> [Task directions]
Retype every line below precisely as it appears.

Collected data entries
(* ===== verification/ProtocolName.v ===== *)
(** * The gossip protocol ([hotstuff/consensus/src/config.rs])

    Nodes gossip on a protocol whose name carries the genesis hash and the fork
    id of the chain.  The theorem: chains that differ in either never share a
    protocol, so their nodes cannot hear each other's consensus messages. *)
From S2P Require Import Prelude Codec Primitives Reference.
Local Open Scope Z_scope.

(** [array_bytes::bytes2hex] is a library's function: the prefix, then two
    digits per byte. *)
Class HexLib := { bytes2hex : string → bytes → string }.

Class HexLaws `{HexLib} : Prop := {
  bytes2hex_prefix : ∀ p b, bytes2hex p b = (p +:+ bytes2hex "" b)%string;
  bytes2hex_length : ∀ b, String.length (bytes2hex "" b) = (2 * length b)%nat;
  bytes2hex_inj :: Inj (=) (=) (bytes2hex "");
}.

(** The block hash of Substrate is an [H256]. *)
Class HashWidth `{Platform} : Prop := {
  hash_as_ref_length : ∀ h, length (hash_as_ref h) = 32%nat;
}.

Definition HOTSTUFF_PROTOCOL_NAME : string := "/hotstuff/1".

(** [sc_network::config::NonReservedPeerMode]. *)
Inductive NonReservedPeerMode := Accept | Deny.

(** [sc_network::config::SetConfig] and [NonDefaultSetConfig]. *)
Record SetConfig := mkSetConfig {
  in_peers : Z;
  out_peers : Z;
  reserved_nodes : list string;
  non_reserved_mode : NonReservedPeerMode;
}.
Record NonDefaultSetConfig := mkNonDefaultSetConfig {
  notifications_protocol : string;
  fallback_names : list string;
  max_notification_size : Z;
  handshake : option bytes;
  set_config : SetConfig;
}.

Section names.
Context `{Platform} `{HexLib}.
Local Open Scope string_scope.

(** [standard_name]; of the chain specification it reads the fork id. *)
Definition standard_name (genesis_hash : Hash) (fork_id : option string) : string :=
  let genesis_hash := hash_as_ref genesis_hash in
  let chain_prefix :=
    match fork_id with
    | Some fork_id => "/" +:+ bytes2hex "" genesis_hash +:+ "/" +:+ fork_id
    | None => "/" +:+ bytes2hex "" genesis_hash
    end in
  chain_prefix +:+ HOTSTUFF_PROTOCOL_NAME.

(** [hotstuff_peers_set_config]. *)
Definition hotstuff_peers_set_config (protocol_name : string) : NonDefaultSetConfig :=
  {| notifications_protocol := protocol_name;
     fallback_names := [];
     max_notification_size := 1024 * 1024;
     handshake := None;
     set_config :=
       {| in_peers := 0; out_peers := 0; reserved_nodes := []; non_reserved_mode := Deny |} |}.

(** The part of a name between the genesis hash and the protocol. *)
Definition fork_part (fork_id : option string) : string :=
  match fork_id with Some f => "/" +:+ f | None => "" end.

Lemma standard_name_parts h f :
  standard_name h f =
  "/" +:+ (bytes2hex "" (hash_as_ref h) +:+ (fork_part f +:+ HOTSTUFF_PROTOCOL_NAME)).
Proof.
  unfold standard_name, fork_part. by destruct f; rewrite !string_app_assoc.
Qed.

(** The name separates chains: two chains whose genesis hashes or fork ids
    differ never use the same gossip protocol, even when one has no fork id. *)
Lemma protocol_names_separate_chains `{!PlatformLaws} `{!HexLaws} `{!HashWidth}
    (h h' : Hash) (f f' : option string) :
  standard_name h f = standard_name h' f' → h = h' ∧ f = f'.
Proof.
  rewrite !standard_name_parts. intros Heq.
  apply string_app_inv in Heq as [_ Heq]; [|done].
  apply string_app_inv in Heq as [Hhex Hrest];
    [|by rewrite !bytes2hex_length, !hash_as_ref_length].
  split; [by apply (inj hash_as_ref), (inj (bytes2hex ""))|].
  apply string_app_inv_r in Hrest. destruct f, f'; by simplify_eq/=.
Qed.
End names.

Section witnesses.
#[local] Existing Instance ref_platform.
#[local] Existing Instance ref_platform_laws.
Local Open Scope string_scope.

(** Lower-case hexadecimal. *)
Definition hex_digit (n : N) : Ascii.ascii :=
  Ascii.ascii_of_N (if (n <? 10)%N then 48 + n else 87 + n).
Fixpoint ref_hex (b : bytes) : string :=
  match b with
  | [] => ""
  | x :: b => String (hex_digit (Byte.to_N x / 16)) (String (hex_digit (Byte.to_N x mod 16)) (ref_hex b))
  end.
Definition ref_hex_lib : HexLib := {| bytes2hex p b := p +:+ ref_hex b |}.
#[local] Existing Instance ref_hex_lib.

Lemma ref_hex_byte_inj (x y : Byte.byte) :
  hex_digit (Byte.to_N x / 16) = hex_digit (Byte.to_N y / 16) →
  hex_digit (Byte.to_N x mod 16) = hex_digit (Byte.to_N y mod 16) → x = y.
Proof.
  intros Hd Hm.
  assert (∀ a b, (a < 16)%N → (b < 16)%N → hex_digit a = hex_digit b → a = b) as Hinj.
  { intros a b Ha Hb Heq. apply (f_equal Ascii.N_of_ascii) in Heq. unfold hex_digit in Heq.
    rewrite !Ascii.N_ascii_embedding in Heq
      by (destruct (N.ltb_spec a 10), (N.ltb_spec b 10); lia).
    destruct (N.ltb_spec a 10), (N.ltb_spec b 10); lia. }
  pose proof (Byte.to_N_bounded x). pose proof (Byte.to_N_bounded y).
  apply Hinj in Hd; [|apply N.Div0.div_lt_upper_bound; lia..].
  apply Hinj in Hm; [|apply N.mod_lt; lia..].
  assert (Byte.to_N x = Byte.to_N y) as Heq.
  { rewrite (N.div_mod (Byte.to_N x) 16), (N.div_mod (Byte.to_N y) 16) by lia. congruence. }
  apply (f_equal Byte.of_N) in Heq. rewrite !Byte.of_to_N in Heq. by simplify_eq.
Qed.

Lemma ref_hex_laws : HexLaws.
Proof.
  split; cbn [bytes2hex ref_hex_lib]; [done| |].
  - intros b. change ("" +:+ ref_hex b) with (ref_hex b). induction b; simpl in *; lia.
  - intros a b. change (ref_hex a = ref_hex b → a = b). revert b. induction a as [|x a IH]; intros [|y b] Heq; simplify_eq/=; [done|].
    f_equal; [by apply ref_hex_byte_inj|by apply IH].
Qed.

Lemma ref_hash_width : HashWidth.
Proof. split. intros h. apply le_encode_length. Qed.

(** A chain forked off without a fork id of its own would share the name; the
    fork id keeps them apart. *)
Lemma protocol_names_separate_chains_witness :
  standard_name (ref_hash 9) (Some "fork") ≠ standard_name (ref_hash 9) None ∧
  standard_name (ref_hash 9) None = standard_name (ref_hash 9) None ∧ ref_hash 9 = ref_hash 9.
Proof.
  split; [|split; [reflexivity|]].
  - intros Heq.
    destruct (@protocol_names_separate_chains _ _ _ ref_hex_laws ref_hash_width _ _ _ _ Heq)
      as [_ Hf]. discriminate Hf.
  - destruct (@protocol_names_separate_chains _ _ _ ref_hex_laws ref_hash_width
      (ref_hash 9) (ref_hash 9) None None eq_refl) as [Hh _]. exact Hh.
Defined.
End witnesses.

> [Result of the exercise]
(* ===== verification/ProtocolName.v ===== *)
(** * The gossip protocol ([hotstuff/consensus/src/config.rs])

    Nodes gossip on a protocol whose name carries the genesis hash and the fork
    id of the chain.  The theorem: chains that differ in either never share a
    protocol, so their nodes cannot hear each other's consensus messages. *)
From S2P Require Import Prelude Codec Primitives Reference.
Local Open Scope Z_scope.

(** [array_bytes::bytes2hex] is a library's function: the prefix, then two
    digits per byte. *)
Class HexLib := { bytes2hex : string → bytes → string }.

Class HexLaws `{HexLib} : Prop := {
  bytes2hex_prefix : ∀ p b, bytes2hex p b = (p +:+ bytes2hex "" b)%string;
  bytes2hex_length : ∀ b, String.length (bytes2hex "" b) = (2 * length b)%nat;
  bytes2hex_inj :: Inj (=) (=) (bytes2hex "");
}.

(** The block hash of Substrate is an [H256]. *)
Class HashWidth `{Platform} : Prop := {
  hash_as_ref_length : ∀ h, length (hash_as_ref h) = 32%nat;
}.

Definition HOTSTUFF_PROTOCOL_NAME : string := "/hotstuff/1".

(** [sc_network::config::NonReservedPeerMode]. *)
Inductive NonReservedPeerMode := Accept | Deny.

(** [sc_network::config::SetConfig] and [NonDefaultSetConfig]. *)
Record SetConfig := mkSetConfig {
  in_peers : Z;
  out_peers : Z;
  reserved_nodes : list string;
  non_reserved_mode : NonReservedPeerMode;
}.
Record NonDefaultSetConfig := mkNonDefaultSetConfig {
  notifications_protocol : string;
  fallback_names : list string;
  max_notification_size : Z;
  handshake : option bytes;
  set_config : SetConfig;
}.

Section names.
Context `{Platform} `{HexLib}.
Local Open Scope string_scope.

(** [standard_name]; of the chain specification it reads the fork id. *)
Definition standard_name (genesis_hash : Hash) (fork_id : option string) : string :=
  let genesis_hash := hash_as_ref genesis_hash in
  let chain_prefix :=
    match fork_id with
    | Some fork_id => "/" +:+ bytes2hex "" genesis_hash +:+ "/" +:+ fork_id
    | None => "/" +:+ bytes2hex "" genesis_hash
    end in
  chain_prefix +:+ HOTSTUFF_PROTOCOL_NAME.

(** [hotstuff_peers_set_config]. *)
Definition hotstuff_peers_set_config (protocol_name : string) : NonDefaultSetConfig :=
  {| notifications_protocol := protocol_name;
     fallback_names := [];
     max_notification_size := 1024 * 1024;
     handshake := None;
     set_config :=
       {| in_peers := 0; out_peers := 0; reserved_nodes := []; non_reserved_mode := Deny |} |}.

(** The part of a name between the genesis hash and the protocol. *)
Definition fork_part (fork_id : option string) : string :=
  match fork_id with Some f => "/" +:+ f | None => "" end.

Lemma standard_name_parts h f :
  standard_name h f =
  "/" +:+ (bytes2hex "" (hash_as_ref h) +:+ (fork_part f +:+ HOTSTUFF_PROTOCOL_NAME)).
Proof.
  unfold standard_name, fork_part. by destruct f; rewrite !string_app_assoc.
Qed.

(** The name separates chains: two chains whose genesis hashes or fork ids
    differ never use the same gossip protocol, even when one has no fork id. *)
Lemma protocol_names_separate_chains `{!PlatformLaws} `{!HexLaws} `{!HashWidth}
    (h h' : Hash) (f f' : option string) :
  standard_name h f = standard_name h' f' → h = h' ∧ f = f'.
Proof.
  rewrite !standard_name_parts. intros Heq.
  apply string_app_inv in Heq as [_ Heq]; [|done].
  apply string_app_inv in Heq as [Hhex Hrest];
    [|by rewrite !bytes2hex_length, !hash_as_ref_length].
  split; [by apply (inj hash_as_ref), (inj (bytes2hex ""))|].
  apply string_app_inv_r in Hrest. destruct f, f'; by simplify_eq/=.
Qed.
End names.

Section witnesses.
#[local] Existing Instance ref_platform.
#[local] Existing Instance ref_platform_laws.
Local Open Scope string_scope.

(** Lower-case hexadecimal. *)
Definition hex_digit (n : N) : Ascii.ascii :=
  Ascii.ascii_of_N (if (n <? 10)%N then 48 + n else 87 + n).
Fixpoint ref_hex (b : bytes) : string :=
  match b with
  | [] => ""
  | x :: b => String (hex_digit (Byte.to_N x / 16)) (String (hex_digit (Byte.to_N x mod 16)) (ref_hex b))
  end.
Definition ref_hex_lib : HexLib := {| bytes2hex p b := p +:+ ref_hex b |}.
#[local] Existing Instance ref_hex_lib.

Lemma ref_hex_byte_inj (x y : Byte.byte) :
  hex_digit (Byte.to_N x / 16) = hex_digit (Byte.to_N y / 16) →
  hex_digit (Byte.to_N x mod 16) = hex_digit (Byte.to_N y mod 16) → x = y.
Proof.
  intros Hd Hm.
  assert (∀ a b, (a < 16)%N → (b < 16)%N → hex_digit a = hex_digit b → a = b) as Hinj.
  { intros a b Ha Hb Heq. apply (f_equal Ascii.N_of_ascii) in Heq. unfold hex_digit in Heq.
    rewrite !Ascii.N_ascii_embedding in Heq
      by (destruct (N.ltb_spec a 10), (N.ltb_spec b 10); lia).
    destruct (N.ltb_spec a 10), (N.ltb_spec b 10); lia. }
  pose proof (Byte.to_N_bounded x). pose proof (Byte.to_N_bounded y).
  apply Hinj in Hd; [|apply N.Div0.div_lt_upper_bound; lia..].
  apply Hinj in Hm; [|apply N.mod_lt; lia..].
  assert (Byte.to_N x = Byte.to_N y) as Heq.
  { rewrite (N.div_mod (Byte.to_N x) 16), (N.div_mod (Byte.to_N y) 16) by lia. congruence. }
  apply (f_equal Byte.of_N) in Heq. rewrite !Byte.of_to_N in Heq. by simplify_eq.
Qed.

Lemma ref_hex_laws : HexLaws.
Proof.
  split; cbn [bytes2hex ref_hex_lib]; [done| |].
  - intros b. change ("" +:+ ref_hex b) with (ref_hex b). induction b; simpl in *; lia.
  - intros a b. change (ref_hex a = ref_hex b → a = b). revert b. induction a as [|x a IH]; intros [|y b] Heq; simplify_eq/=; [done|].
    f_equal; [by apply ref_hex_byte_inj|by apply IH].
Qed.

Lemma ref_hash_width : HashWidth.
Proof. split. intros h. apply le_encode_length. Qed.

(** A chain forked off without a fork id of its own would share the name; the
    fork id keeps them apart. *)
Lemma protocol_names_separate_chains_witness :
  standard_name (ref_hash 9) (Some "fork") ≠ standard_name (ref_hash 9) None ∧
  standard_name (ref_hash 9) None = standard_name (ref_hash 9) None ∧ ref_hash 9 = ref_hash 9.
Proof.
  split; [|split; [reflexivity|]].
  - intros Heq.
    destruct (@protocol_names_separate_chains _ _ _ ref_hex_laws ref_hash_width _ _ _ _ Heq)
      as [_ Hf]. discriminate Hf.
  - destruct (@protocol_names_separate_chains _ _ _ ref_hex_laws ref_hash_width
      (ref_hash 9) (ref_hash 9) None None eq_refl) as [Hh _]. exact Hh.
Defined.
End witnesses.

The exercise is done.